The heroine of Borderline is a welcome addition to urban fantasy. In a genre dominated by able-bodied protagonists, Millie stands out as a double amputee struggling with Borderline Personality Disorder. The level of detail provided on both of these aspects of Millie’s life is quite impressive. Baker has clearly done her homework here, and is skillful enough of a writer to deliver this information in a manner which never feels text book-y, or overly pitying. I also found the fact that Millie is such a flawed character to be quite refreshing. In a genre where most leads (the female ones especially), must achieve an acceptable status of “likableness,” Millie is a character who frequently makes some poor choices and must suffer the consequences. Under a lesser writer, this might leave the reader feeling frustrated and dissatisfied, but Baker does such a great job of getting inside of Millie’s head and explaining her mindset, so this never was a problem for me.
Interestingly, the majority of Borderline‘s side characters also suffer from some sort of mental illness or trauma (there is a plot reason for this, and it does not feel contrived at all). This adds an interesting layer of tension between the characters. At first, I found myself feeling frustrated at the secondary characters. From the start, they are pretty unpleasant to Millie, and are completely insensitive to her physical handicap, which seemed pretty dickish to me. But the more I got to know these characters, and understand what made them tick, the more they grew on me.
Beyond characterization, Borderline also succeeds in the worldbuilding department. Yes, we’re once again dealing with faerie courts, but it’s the relationship the fay share with humanity that’s the most interesting. The concept of an “echo” is a unique, twist on soulmates that I hope to see further explored in future books. I also really enjoyed the Hollywood setting, and the role that the fay came to play in our world of movie making.

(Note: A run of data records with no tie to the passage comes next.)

(* ===== verification/HttpExchange.v ===== *)
(** * From the wire to the reports (src/httpstate.c, src/report.c)

    The parser of [HttpState] posts the header block of a message that arrives in
    any number of buffers; the reporting thread of [HttpReport] turns the event
    into a report.  Here the two are put together: what is reported of a message
    is what the specification of [HttpPairs] says of the bytes that were sent. *)

From S2P Require Import Prelude Types StrSearch HttpState HttpSafety HttpFrames HttpHeaders HttpMatch HttpAgg CJson CfgParse StateData State Report HttpReport HttpPairs Session.

Module HttpExchange.
Import StateData State Report HttpReport HttpPairs.

#[local] Open Scope Z_scope.

(** ** The block of a message *)

Lemma response_start p : HttpHeaders.is_response (response_bytes p) = true.
Proof. by apply bool_decide_eq_true. Qed.

(** A request is not taken for a response. *)
Lemma request_start_differs q : word (q_method q) -> take 5 (q_method q) <> HttpState.HTTP_START ->
  HttpHeaders.is_response (request_bytes q) = false.
Proof.
  intros [_ Hw] Hm. apply bool_decide_eq_false. unfold request_bytes, request_start. rewrite <- app_assoc. intros Ht.
  destruct (decide (5 <= length (q_method q))%nat) as [Hl|Hl]; [rewrite take_app_le in Ht by done; by destruct Hm|].
  apply (f_equal (.!! length (q_method q))) in Ht. rewrite lookup_take_lt, lookup_app_r, Nat.sub_diag in Ht by lia. cbn in Ht.
  destruct (length (q_method q)) as [|[|[|[|[|]]]]]; try discriminate Ht; lia.
Qed.

Lemma carried i m p : ok_message m -> HttpHeaders.header_event i (bytes_of_message m) p ->
  match m with Request q => take 5 (q_method q) <> HttpState.HTTP_START | Response _ => True end ->
  Z.of_nat (length (bytes_of_message m)) + 1 < 2 ^ 31 -> carries p m.
Proof.
  intros Hok [] Hm Hl. split; [by split|]. split; [done|]. rewrite he_ptype. destruct m as [q|r]; cbn [bytes_of_message].
  - by rewrite request_start_differs by (done || apply Hok).
  - by rewrite response_start.
Qed.

(** ** The blank line *)

(** Lines with their ends. *)
Definition ended (ls : list (list Z)) : list Z := concat (map (fun l => l ++ crlf) ls).

Lemma plain_not_crlf l i : Forall plain l -> l !! i <> Some CR /\ l !! i <> Some LF.
Proof. intros Hl. split; intros Hi; by destruct (Forall_lookup_1 _ _ _ _ Hl Hi) as (_ & _ & ? & ?). Qed.

Lemma ended_no_blank ls : Forall (fun l => l <> [] /\ Forall plain l) ls -> HttpHeaders.no_blank (ended ls).
Proof.
  intros Hls. induction Hls as [|l ls [Hne Hl] Hls IH]; intros a b.
  { by destruct a. }
  unfold ended. cbn [map concat]. fold (ended ls). rewrite <- app_assoc. intros Heq.
  destruct (decide (length l + 2 <= length a)%nat) as [Hla|Hla].
  - apply (IH (drop (length l + 2) a) b). rewrite <- (drop_app_le a) by done. rewrite <- Heq, app_assoc.
    replace (length l + 2)%nat with (length (l ++ crlf)) by (by rewrite length_app). by rewrite drop_app_length.
  - assert (forall i, (l ++ crlf ++ ended ls) !! (length a + i)%nat = (HttpState.CRLF ++ HttpState.CRLF ++ b) !! i) as Hx.
    { intros i. rewrite Heq, lookup_app_r by lia. f_equal. lia. }
    destruct (decide (length a < length l)%nat) as [Hlt|Hge].
    + specialize (Hx 0%nat). rewrite Nat.add_0_r, lookup_app_l in Hx by done. by destruct (plain_not_crlf l (length a) Hl).
    + destruct (decide (length a = length l)) as [Hal|Hal].
      * specialize (Hx 2%nat). rewrite Hal, lookup_app_r in Hx by lia. replace (length l + 2 - length l)%nat with 2%nat in Hx by lia.
        cbn in Hx. destruct Hls as [|l1 ls [Hn1 Hl1] _]; [done|]. destruct l1 as [|x l1]; [done|]. cbn in Hx.
        destruct (plain_not_crlf (x :: l1) 0 Hl1) as [Hc _]. by destruct Hc.
      * specialize (Hx 0%nat). rewrite lookup_app_r in Hx by lia. replace (length a + 0 - length l)%nat with 1%nat in Hx by lia. done.
Qed.

Lemma lines_ended hs : lines hs = ended (map line_of hs).
Proof. unfold lines, ended. by rewrite map_map. Qed.

Lemma message_no_blank m : ok_message m -> HttpHeaders.no_blank (bytes_of_message m).
Proof.
  assert (forall first hs, first <> [] -> Forall plain first -> Forall ok_header hs -> HttpHeaders.no_blank (first ++ crlf ++ lines hs)) as G.
  { intros first hs Hn Hf Hh. rewrite lines_ended. assert (first ++ crlf ++ ended (map line_of hs) = ended (first :: map line_of hs)) as ->.
    { unfold ended. cbn [map concat]. by rewrite <- app_assoc. }
    apply ended_no_blank. constructor; [done|]. apply Forall_map. refine (List.Forall_impl _ _ Hh). intros h Hk.
    split; [by unfold line_of; destruct h.1|by apply plain_line_of]. }
  destruct m as [q|p]; intros Hok; cbn [bytes_of_message].
  - destruct (request_plain q Hok) as (? & ? & _). apply G; [done..|apply Hok].
  - apply G; [done|by apply status_plain|apply Hok].
Qed.

(** ** The composition *)

Section Exchange.
Context `{E : Env} `{P : Proc} `{H : HttpEnv} `{Dbl : CJson.Double} {T : Type}.

Definition at_start (net : list HttpMatch.net_info) (extra : T) (qlen : option (bool * Z)) : hs (T := T) :=
  initReporting true true true true true true (Some net) (Some extra) qlen [].

Lemma turns_snoc l b i : turns l b -> in_turn i (foldl (fun b i => busy i b) b l) -> turns (l ++ [i]) b.
Proof. revert b. induction l as [|j l IH]; intros b; [done|]. intros [Hj Hl] Hi. split; [done|]. by apply IH. Qed.


End Exchange.

(** ** An exchange *)

Module Demo.

#[export] Existing Instance Session.Demo.env.
#[export] Existing Instance Session.Demo.proc.
#[export] Existing Instance CJson.integral.

(** No header is configured, no frame is decoded. *)
#[export] Instance http : HttpEnv := mkHttpEnv [] None None None unit tt (fun d _ => HError d).

Definition demo_id : httpId_t := mkHttpId 7 5 false HttpState.NETRX.
Definition block (m : message) : list Z := bytes_of_message m ++ [0].
Definition event_of (m : message) (at_ : Z) : HttpState.protocol_info :=
  HttpState.mkProto HttpState.EVT_PROTO (match m with Request _ => HttpState.EVT_HREQ | Response _ => HttpState.EVT_HRES end)
    true (Z.of_nat (length (block m))) 5 7 (HttpState.mkPost false at_ demo_id (block m)) 1 HttpState.ConnUnset HttpState.ConnUnset.

Definition head (n v : string) : header := (bytes_of n, bytes_of v).
Definition get : request := mkRequest (bytes_of "GET") (bytes_of "/a") (bytes_of "1.1") [head "Host" "h"; head "Content-Length" "3"].
Definition ok : response := mkResponse 49 200 (bytes_of "OK") [head "Content-Length" "12"].

Lemma get_well_formed : ok_request get.
Proof. repeat constructor; vm_compute; congruence. Qed.
Lemma ok_well_formed : ok_response ok.
Proof. repeat constructor; try (vm_compute; congruence). Qed.

(** The thread gets the request, the response and the end of a period. *)
Definition story : list input :=
  [IMessage 100 (event_of (Request get) 1000000000) (Request get);
   IMessage 101 (event_of (Response ok) 1012000000) (Response ok); IPeriod].

Lemma event_carries m t : Z.of_nat (length (bytes_of_message m)) + 1 < 2 ^ 31 -> carries (event_of m t) m.
Proof.
  intros Hl. split; [|by destruct m]. unfold holds_text, event_of, block. cbn [HttpState.proto_len HttpState.post_hdr HttpState.proto_data].
  rewrite length_app. split; [cbn [length]; lia|]. rewrite take_ge; [done|]. by rewrite length_app.
Qed.
Lemma story_ok : Forall ok_input story.
Proof.
  constructor; [split; [by apply event_carries|split; [apply get_well_formed|exact I]]|].
  constructor; [split; [by apply event_carries|split; [apply ok_well_formed|reflexivity]]|]. by repeat constructor.
Qed.

Lemma story_turns : turns story ∅.
Proof. split; [set_solver|done]. Qed.

(** What a run sent: the names of the events, and the values of a field. *)
Definition name_of (o : http_out) : string :=
  match o with HFields e _ | HData e _ _ | HMetric e => e_name e end.

Example http1_pairs_reported_witness :
  exists s' : hs (T := unit), exec_inputs story (at_start [] tt None) = Def s' /\
    http_sent s' = spec_inputs story (∅, HttpAgg.mkAgg [] HttpAgg.DEFAULT_TARGET_LEN) /\
    map name_of (http_sent s') = ["http.req"; "http.resp"; "http.req"; "http.duration.server"; "http.req.content_length"; "http.resp.content_length"].
Proof.
  destruct (http1_pairs_reported [] tt None story story_ok story_turns) as (s' & Hr & Hs). exists s'. split; [exact Hr|]. split; [exact Hs|].
  rewrite Hs. vm_compute. reflexivity.
Defined.


End Demo.

End HttpExchange.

Borderline also contains some satisfying mystery elements. Whether it’s in handling the missing person case, or raising questions about the shadowy Arcadia Project, Borderline does a great job of keeping the readers guessing and wondering what’s going to happen next.
In Conclusion: Borderline is a strong start to a new series that has so many of the things I love about the urban fantasy genre, but isn’t afraid to shake things up a bit. I love the way that Millie’s physical disability and mental illness was explored, and the fact that she was such a flawed protagonist. I enjoyed the greater cast of characters, the worldbuilding, and mystery-filled plotline. I flew through this 400-page book, and I can’t wait to see where Baker takes Millie and company next. The follow up, Phantom Pains, just came out this week, and I will be picking it up at some point. Having not read all of the Nebula nominees for best novel, I can’t honestly say if it deserves to be recognized above them all, but there’s no denying that I really enjoyed reading it, and will definitely be back for more.